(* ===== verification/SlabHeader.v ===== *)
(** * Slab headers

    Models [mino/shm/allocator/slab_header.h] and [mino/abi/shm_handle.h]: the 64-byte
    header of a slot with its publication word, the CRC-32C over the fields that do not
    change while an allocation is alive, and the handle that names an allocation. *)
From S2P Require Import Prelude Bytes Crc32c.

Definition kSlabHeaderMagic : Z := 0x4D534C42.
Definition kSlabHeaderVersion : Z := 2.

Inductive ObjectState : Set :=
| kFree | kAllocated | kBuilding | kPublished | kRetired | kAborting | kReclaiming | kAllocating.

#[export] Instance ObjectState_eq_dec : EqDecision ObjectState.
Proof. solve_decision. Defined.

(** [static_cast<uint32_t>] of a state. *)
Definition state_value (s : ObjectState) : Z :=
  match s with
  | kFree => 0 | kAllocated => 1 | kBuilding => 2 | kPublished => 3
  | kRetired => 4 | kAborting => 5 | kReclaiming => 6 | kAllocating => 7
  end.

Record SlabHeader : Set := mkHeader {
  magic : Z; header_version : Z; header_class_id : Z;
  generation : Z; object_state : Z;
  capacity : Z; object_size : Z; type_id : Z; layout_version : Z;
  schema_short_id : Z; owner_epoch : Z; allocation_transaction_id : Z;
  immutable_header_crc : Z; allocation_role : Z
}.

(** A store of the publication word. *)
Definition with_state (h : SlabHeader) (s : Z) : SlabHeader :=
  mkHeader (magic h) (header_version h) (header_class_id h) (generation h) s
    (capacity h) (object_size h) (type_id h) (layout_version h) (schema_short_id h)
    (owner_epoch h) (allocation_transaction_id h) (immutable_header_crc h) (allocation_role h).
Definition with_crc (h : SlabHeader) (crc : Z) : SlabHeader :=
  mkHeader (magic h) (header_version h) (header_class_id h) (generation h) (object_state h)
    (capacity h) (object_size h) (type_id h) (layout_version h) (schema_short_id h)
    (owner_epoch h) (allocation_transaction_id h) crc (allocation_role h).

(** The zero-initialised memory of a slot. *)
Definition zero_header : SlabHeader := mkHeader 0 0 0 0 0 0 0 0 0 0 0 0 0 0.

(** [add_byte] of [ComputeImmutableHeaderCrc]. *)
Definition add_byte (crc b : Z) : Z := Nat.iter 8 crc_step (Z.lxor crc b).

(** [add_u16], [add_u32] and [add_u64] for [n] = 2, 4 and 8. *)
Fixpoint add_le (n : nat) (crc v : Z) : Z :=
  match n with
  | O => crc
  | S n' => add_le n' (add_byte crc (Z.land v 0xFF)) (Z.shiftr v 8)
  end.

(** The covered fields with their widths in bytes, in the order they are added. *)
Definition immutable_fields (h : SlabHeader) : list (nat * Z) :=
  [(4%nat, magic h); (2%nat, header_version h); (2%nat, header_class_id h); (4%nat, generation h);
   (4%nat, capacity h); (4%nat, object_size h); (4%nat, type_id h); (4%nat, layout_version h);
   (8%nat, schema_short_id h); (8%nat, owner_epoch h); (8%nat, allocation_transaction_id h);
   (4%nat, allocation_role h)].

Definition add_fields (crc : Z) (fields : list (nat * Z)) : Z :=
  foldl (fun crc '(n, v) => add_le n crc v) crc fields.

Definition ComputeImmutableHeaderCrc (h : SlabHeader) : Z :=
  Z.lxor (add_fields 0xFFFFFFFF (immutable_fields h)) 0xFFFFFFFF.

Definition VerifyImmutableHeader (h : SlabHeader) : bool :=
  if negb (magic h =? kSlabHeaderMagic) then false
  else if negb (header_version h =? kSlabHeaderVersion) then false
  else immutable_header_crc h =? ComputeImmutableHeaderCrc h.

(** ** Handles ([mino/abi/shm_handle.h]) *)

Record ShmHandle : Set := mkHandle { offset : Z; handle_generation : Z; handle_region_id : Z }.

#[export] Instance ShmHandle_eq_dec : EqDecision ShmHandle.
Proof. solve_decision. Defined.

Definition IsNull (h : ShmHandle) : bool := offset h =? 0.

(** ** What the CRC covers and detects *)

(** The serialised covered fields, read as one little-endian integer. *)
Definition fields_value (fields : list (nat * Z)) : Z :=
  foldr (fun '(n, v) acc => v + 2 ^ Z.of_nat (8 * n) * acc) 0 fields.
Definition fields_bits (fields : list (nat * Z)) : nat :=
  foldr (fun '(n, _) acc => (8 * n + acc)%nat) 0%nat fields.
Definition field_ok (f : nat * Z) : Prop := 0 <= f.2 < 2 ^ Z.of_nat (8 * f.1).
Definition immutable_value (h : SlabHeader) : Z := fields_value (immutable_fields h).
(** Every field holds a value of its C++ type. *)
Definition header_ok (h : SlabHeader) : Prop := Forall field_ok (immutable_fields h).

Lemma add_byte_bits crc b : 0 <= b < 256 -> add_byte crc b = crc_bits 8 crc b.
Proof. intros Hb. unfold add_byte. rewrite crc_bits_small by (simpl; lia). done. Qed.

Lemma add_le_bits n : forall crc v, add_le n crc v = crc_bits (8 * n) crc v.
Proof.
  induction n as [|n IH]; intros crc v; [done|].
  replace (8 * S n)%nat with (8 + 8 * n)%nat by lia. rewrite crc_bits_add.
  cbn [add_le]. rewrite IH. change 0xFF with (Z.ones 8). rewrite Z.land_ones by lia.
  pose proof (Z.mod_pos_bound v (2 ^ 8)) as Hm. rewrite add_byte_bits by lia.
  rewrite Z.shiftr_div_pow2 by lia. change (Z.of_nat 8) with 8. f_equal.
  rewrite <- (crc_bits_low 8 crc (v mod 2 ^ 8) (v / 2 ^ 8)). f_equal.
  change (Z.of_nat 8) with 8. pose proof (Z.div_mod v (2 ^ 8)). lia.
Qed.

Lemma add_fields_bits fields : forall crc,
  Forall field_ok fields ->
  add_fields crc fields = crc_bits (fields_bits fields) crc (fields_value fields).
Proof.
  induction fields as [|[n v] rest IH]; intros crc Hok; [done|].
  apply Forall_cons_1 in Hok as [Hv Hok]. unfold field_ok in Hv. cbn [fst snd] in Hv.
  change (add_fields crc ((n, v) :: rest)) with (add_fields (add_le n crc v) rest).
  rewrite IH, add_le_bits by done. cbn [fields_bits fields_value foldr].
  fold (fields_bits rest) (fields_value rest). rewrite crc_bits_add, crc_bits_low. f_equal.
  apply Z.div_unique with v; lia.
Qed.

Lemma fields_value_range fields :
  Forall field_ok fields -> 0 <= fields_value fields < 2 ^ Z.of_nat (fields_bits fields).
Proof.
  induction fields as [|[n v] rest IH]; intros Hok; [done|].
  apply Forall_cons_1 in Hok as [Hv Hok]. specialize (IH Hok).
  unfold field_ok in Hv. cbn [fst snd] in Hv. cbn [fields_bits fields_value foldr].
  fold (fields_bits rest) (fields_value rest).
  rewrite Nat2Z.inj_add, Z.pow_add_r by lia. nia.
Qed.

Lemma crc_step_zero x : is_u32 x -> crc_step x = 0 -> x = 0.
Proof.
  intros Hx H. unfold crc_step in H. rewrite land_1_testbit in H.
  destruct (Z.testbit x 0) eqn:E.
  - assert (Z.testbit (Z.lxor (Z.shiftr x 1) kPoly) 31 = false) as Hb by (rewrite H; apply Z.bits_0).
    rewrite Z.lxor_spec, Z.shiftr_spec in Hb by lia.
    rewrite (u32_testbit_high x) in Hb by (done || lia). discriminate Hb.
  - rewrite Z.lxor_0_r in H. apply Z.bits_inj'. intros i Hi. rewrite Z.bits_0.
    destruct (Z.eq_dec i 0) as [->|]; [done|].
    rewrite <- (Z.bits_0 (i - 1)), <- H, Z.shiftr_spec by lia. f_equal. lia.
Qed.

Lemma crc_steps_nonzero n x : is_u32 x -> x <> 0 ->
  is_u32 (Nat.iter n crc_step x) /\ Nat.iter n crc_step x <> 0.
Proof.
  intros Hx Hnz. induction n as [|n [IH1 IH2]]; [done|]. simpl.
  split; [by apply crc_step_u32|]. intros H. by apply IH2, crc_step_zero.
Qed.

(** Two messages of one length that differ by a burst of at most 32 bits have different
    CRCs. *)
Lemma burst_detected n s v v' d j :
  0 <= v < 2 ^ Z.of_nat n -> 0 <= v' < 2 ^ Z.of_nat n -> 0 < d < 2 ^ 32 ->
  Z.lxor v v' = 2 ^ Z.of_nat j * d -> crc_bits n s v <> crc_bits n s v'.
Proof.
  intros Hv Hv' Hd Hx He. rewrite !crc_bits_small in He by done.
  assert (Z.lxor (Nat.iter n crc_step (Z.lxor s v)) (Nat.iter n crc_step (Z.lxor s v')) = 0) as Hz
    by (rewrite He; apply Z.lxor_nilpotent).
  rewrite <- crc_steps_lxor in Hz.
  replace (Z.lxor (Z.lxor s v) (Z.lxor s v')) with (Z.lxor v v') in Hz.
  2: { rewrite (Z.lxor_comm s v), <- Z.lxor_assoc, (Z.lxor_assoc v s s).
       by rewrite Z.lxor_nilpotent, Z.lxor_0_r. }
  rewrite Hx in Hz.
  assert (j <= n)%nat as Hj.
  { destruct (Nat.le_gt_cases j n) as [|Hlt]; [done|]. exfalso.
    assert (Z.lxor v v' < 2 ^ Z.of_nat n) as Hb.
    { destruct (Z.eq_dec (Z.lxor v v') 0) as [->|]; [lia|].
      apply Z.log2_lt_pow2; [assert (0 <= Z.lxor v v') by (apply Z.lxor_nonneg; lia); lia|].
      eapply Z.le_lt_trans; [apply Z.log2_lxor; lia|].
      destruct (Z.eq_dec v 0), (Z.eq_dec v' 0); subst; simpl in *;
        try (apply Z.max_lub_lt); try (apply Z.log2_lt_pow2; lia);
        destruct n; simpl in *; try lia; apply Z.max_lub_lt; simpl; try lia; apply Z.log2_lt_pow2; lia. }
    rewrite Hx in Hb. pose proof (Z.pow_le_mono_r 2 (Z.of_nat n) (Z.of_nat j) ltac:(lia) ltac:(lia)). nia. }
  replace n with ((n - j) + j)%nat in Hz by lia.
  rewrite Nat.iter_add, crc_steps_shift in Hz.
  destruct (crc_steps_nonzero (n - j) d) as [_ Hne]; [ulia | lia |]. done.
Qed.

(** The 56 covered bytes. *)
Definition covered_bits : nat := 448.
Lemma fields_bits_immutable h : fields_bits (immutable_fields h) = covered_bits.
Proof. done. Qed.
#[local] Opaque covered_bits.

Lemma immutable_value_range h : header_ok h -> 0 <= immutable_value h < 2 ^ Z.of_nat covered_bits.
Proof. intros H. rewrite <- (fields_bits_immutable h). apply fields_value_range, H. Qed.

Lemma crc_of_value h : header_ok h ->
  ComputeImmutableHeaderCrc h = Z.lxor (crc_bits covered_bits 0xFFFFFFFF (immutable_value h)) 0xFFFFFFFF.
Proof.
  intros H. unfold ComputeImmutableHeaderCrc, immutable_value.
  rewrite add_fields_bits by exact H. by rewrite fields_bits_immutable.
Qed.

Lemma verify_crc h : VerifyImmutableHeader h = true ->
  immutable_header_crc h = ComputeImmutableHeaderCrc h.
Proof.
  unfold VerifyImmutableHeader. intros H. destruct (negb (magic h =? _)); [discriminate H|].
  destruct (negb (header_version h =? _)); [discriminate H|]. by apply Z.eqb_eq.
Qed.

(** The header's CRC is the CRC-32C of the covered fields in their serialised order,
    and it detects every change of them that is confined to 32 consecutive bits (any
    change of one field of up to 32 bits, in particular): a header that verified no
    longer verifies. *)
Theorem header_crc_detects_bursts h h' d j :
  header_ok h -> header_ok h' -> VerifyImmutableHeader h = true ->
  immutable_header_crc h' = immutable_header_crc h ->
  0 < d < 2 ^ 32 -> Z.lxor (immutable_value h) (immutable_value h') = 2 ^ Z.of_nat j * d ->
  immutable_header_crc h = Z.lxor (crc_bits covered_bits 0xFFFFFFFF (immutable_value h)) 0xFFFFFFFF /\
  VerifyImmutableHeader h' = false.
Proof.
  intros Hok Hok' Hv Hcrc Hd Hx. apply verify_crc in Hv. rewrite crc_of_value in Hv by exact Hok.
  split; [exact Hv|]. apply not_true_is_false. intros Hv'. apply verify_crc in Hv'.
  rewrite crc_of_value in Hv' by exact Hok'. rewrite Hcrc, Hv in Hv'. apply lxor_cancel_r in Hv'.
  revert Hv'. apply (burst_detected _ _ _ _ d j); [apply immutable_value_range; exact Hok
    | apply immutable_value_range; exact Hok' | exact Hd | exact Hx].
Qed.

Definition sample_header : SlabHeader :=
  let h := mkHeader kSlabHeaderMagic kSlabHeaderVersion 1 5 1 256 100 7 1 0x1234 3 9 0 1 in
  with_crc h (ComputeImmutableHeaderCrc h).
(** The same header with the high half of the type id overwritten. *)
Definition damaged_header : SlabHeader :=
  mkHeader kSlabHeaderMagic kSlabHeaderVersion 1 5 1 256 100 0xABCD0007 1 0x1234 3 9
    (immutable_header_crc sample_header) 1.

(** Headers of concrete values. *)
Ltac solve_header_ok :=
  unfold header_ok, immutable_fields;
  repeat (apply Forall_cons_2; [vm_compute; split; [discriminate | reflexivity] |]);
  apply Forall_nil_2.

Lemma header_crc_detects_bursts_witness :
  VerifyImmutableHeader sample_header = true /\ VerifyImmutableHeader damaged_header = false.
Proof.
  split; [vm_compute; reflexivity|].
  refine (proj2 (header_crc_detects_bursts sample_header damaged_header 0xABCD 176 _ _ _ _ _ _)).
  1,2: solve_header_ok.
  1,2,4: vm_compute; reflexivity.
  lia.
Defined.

◇ ◇ ◇ ◇ ◇ ◇ ◇

> **Exercise**
Using the listing above, report each line that mentions the word "mino".

> **Answer for this exercise**
    Models [mino/shm/allocator/slab_header.h] and [mino/abi/shm_handle.h]: the 64-byte
(** ** Handles ([mino/abi/shm_handle.h]) *)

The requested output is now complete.